- [Exercise directions]:
Wherever the word "From" shows up in the data, report the line it sits in.
________________
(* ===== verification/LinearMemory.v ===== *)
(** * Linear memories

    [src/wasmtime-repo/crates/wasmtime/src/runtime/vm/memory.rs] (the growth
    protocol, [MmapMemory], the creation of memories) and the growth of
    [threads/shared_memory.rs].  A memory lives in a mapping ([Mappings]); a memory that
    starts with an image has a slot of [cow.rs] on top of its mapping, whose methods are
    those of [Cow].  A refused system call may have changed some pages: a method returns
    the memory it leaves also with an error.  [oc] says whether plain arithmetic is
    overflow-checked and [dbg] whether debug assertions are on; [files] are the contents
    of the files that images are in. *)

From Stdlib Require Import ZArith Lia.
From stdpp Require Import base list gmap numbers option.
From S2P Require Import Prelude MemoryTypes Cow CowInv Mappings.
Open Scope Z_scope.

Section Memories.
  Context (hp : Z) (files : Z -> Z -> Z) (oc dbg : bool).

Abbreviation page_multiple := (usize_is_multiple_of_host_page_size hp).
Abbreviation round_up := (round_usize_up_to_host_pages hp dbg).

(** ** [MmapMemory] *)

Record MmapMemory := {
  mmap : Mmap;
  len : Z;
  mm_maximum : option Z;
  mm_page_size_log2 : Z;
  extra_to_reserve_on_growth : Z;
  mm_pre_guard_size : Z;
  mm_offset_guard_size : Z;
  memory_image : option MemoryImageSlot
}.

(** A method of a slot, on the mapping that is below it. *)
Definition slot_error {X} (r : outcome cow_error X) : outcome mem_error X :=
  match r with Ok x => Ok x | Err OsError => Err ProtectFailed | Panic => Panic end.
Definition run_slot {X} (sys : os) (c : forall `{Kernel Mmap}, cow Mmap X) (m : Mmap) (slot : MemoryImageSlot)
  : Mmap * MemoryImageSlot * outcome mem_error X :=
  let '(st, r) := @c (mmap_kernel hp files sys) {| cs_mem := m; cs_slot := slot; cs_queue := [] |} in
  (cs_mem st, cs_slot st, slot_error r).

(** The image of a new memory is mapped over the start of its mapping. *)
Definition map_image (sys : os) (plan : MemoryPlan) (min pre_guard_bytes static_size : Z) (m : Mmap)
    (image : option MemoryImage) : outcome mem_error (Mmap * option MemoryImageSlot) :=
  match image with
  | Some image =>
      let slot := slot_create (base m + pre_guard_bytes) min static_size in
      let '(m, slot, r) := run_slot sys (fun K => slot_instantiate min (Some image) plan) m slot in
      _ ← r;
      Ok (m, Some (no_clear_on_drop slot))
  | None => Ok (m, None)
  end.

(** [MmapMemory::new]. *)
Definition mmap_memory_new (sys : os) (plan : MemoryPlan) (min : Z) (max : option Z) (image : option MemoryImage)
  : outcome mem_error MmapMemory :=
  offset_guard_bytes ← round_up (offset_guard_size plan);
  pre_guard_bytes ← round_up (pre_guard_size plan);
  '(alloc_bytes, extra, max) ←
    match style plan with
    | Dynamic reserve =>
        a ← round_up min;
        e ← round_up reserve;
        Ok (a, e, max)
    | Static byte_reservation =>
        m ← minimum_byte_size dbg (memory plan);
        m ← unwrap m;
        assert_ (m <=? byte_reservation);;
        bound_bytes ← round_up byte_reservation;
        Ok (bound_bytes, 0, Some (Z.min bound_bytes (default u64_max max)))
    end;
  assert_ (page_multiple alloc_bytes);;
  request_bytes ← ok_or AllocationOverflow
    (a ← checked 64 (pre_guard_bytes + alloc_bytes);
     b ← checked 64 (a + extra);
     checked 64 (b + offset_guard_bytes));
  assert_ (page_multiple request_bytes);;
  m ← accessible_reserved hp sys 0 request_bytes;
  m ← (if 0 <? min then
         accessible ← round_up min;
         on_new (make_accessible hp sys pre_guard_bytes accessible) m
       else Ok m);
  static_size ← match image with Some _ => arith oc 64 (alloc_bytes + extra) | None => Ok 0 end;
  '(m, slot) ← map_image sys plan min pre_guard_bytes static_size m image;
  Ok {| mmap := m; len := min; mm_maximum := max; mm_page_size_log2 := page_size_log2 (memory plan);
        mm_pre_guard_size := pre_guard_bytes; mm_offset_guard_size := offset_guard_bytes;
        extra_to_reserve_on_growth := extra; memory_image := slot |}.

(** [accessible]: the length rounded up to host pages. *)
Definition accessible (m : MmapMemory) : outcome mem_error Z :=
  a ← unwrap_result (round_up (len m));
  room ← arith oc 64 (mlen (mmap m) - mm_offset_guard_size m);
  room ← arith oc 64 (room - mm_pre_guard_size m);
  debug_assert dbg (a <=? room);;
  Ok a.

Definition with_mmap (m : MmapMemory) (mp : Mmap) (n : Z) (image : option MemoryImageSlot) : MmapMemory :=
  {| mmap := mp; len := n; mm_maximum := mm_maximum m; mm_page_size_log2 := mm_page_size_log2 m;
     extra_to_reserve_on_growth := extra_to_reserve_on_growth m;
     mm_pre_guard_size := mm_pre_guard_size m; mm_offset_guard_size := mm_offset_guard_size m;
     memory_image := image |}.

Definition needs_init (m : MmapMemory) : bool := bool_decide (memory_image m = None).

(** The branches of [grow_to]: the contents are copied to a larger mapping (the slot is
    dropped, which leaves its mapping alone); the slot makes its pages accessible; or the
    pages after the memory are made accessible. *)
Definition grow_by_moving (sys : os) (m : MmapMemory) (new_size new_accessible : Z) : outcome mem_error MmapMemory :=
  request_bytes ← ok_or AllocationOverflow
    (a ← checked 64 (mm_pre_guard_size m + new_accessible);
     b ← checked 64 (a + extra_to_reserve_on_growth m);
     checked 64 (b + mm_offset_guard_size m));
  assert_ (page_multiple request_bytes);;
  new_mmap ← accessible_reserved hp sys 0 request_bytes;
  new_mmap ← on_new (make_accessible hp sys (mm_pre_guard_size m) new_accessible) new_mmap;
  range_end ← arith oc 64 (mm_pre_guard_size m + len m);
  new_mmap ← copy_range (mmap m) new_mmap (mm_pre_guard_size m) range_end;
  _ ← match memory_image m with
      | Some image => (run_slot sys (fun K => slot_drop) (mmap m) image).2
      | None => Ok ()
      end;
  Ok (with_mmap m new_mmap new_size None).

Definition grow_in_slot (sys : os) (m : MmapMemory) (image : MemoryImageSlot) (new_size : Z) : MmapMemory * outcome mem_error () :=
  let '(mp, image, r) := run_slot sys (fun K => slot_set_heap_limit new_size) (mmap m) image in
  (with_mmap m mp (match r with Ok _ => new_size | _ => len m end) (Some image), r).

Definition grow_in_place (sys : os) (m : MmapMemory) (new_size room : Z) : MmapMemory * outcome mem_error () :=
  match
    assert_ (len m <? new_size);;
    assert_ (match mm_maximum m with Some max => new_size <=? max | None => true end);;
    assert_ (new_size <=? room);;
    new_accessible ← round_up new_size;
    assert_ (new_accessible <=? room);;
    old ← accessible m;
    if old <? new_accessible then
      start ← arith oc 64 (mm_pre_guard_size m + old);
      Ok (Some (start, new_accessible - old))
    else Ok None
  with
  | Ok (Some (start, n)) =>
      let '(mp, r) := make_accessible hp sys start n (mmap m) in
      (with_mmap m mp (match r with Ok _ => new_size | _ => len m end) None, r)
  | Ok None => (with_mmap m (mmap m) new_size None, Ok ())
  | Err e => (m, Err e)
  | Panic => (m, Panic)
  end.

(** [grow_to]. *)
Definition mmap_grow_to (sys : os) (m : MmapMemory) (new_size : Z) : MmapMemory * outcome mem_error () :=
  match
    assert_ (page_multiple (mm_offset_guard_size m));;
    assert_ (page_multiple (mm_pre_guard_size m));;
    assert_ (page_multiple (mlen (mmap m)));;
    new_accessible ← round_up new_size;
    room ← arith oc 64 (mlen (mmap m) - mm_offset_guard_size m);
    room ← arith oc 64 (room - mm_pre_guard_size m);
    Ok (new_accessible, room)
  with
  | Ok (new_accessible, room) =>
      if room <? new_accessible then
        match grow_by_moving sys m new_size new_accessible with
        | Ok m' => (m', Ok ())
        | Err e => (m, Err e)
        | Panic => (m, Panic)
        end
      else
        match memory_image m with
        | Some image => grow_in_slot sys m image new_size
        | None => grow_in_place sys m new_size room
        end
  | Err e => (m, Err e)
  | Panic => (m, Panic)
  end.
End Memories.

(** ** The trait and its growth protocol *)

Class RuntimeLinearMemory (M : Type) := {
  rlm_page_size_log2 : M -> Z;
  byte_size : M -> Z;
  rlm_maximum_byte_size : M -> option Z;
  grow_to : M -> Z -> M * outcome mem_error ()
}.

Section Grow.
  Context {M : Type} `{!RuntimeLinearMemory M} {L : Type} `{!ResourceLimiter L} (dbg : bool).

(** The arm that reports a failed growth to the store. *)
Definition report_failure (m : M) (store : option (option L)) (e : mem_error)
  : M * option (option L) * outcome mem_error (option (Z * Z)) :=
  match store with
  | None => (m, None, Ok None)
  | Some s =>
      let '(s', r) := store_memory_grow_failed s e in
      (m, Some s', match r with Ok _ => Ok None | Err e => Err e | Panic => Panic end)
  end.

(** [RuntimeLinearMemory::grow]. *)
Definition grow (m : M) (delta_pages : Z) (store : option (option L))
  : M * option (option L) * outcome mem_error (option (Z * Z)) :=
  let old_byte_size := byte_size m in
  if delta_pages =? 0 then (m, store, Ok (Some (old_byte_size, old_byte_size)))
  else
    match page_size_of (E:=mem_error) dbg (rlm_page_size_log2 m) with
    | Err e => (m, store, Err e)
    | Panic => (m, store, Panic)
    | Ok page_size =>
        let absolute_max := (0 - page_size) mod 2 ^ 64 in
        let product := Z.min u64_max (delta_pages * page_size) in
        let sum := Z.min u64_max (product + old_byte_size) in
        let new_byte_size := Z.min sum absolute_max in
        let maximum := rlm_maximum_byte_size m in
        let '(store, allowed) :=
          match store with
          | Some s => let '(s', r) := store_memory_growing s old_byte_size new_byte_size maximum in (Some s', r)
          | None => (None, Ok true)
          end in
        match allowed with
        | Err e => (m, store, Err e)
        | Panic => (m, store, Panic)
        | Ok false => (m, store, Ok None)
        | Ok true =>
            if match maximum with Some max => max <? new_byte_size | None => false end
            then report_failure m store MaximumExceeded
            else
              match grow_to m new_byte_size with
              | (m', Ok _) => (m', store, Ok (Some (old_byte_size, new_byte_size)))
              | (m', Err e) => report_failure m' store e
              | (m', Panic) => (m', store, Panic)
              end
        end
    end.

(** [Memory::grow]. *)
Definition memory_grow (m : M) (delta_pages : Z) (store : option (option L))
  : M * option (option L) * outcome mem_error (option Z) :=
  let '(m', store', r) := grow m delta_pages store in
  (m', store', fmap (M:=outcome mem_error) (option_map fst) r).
________________
- [Answer to this exercise]:
From Stdlib Require Import ZArith Lia.
From stdpp Require Import base list gmap numbers option.
From S2P Require Import Prelude MemoryTypes Cow CowInv Mappings.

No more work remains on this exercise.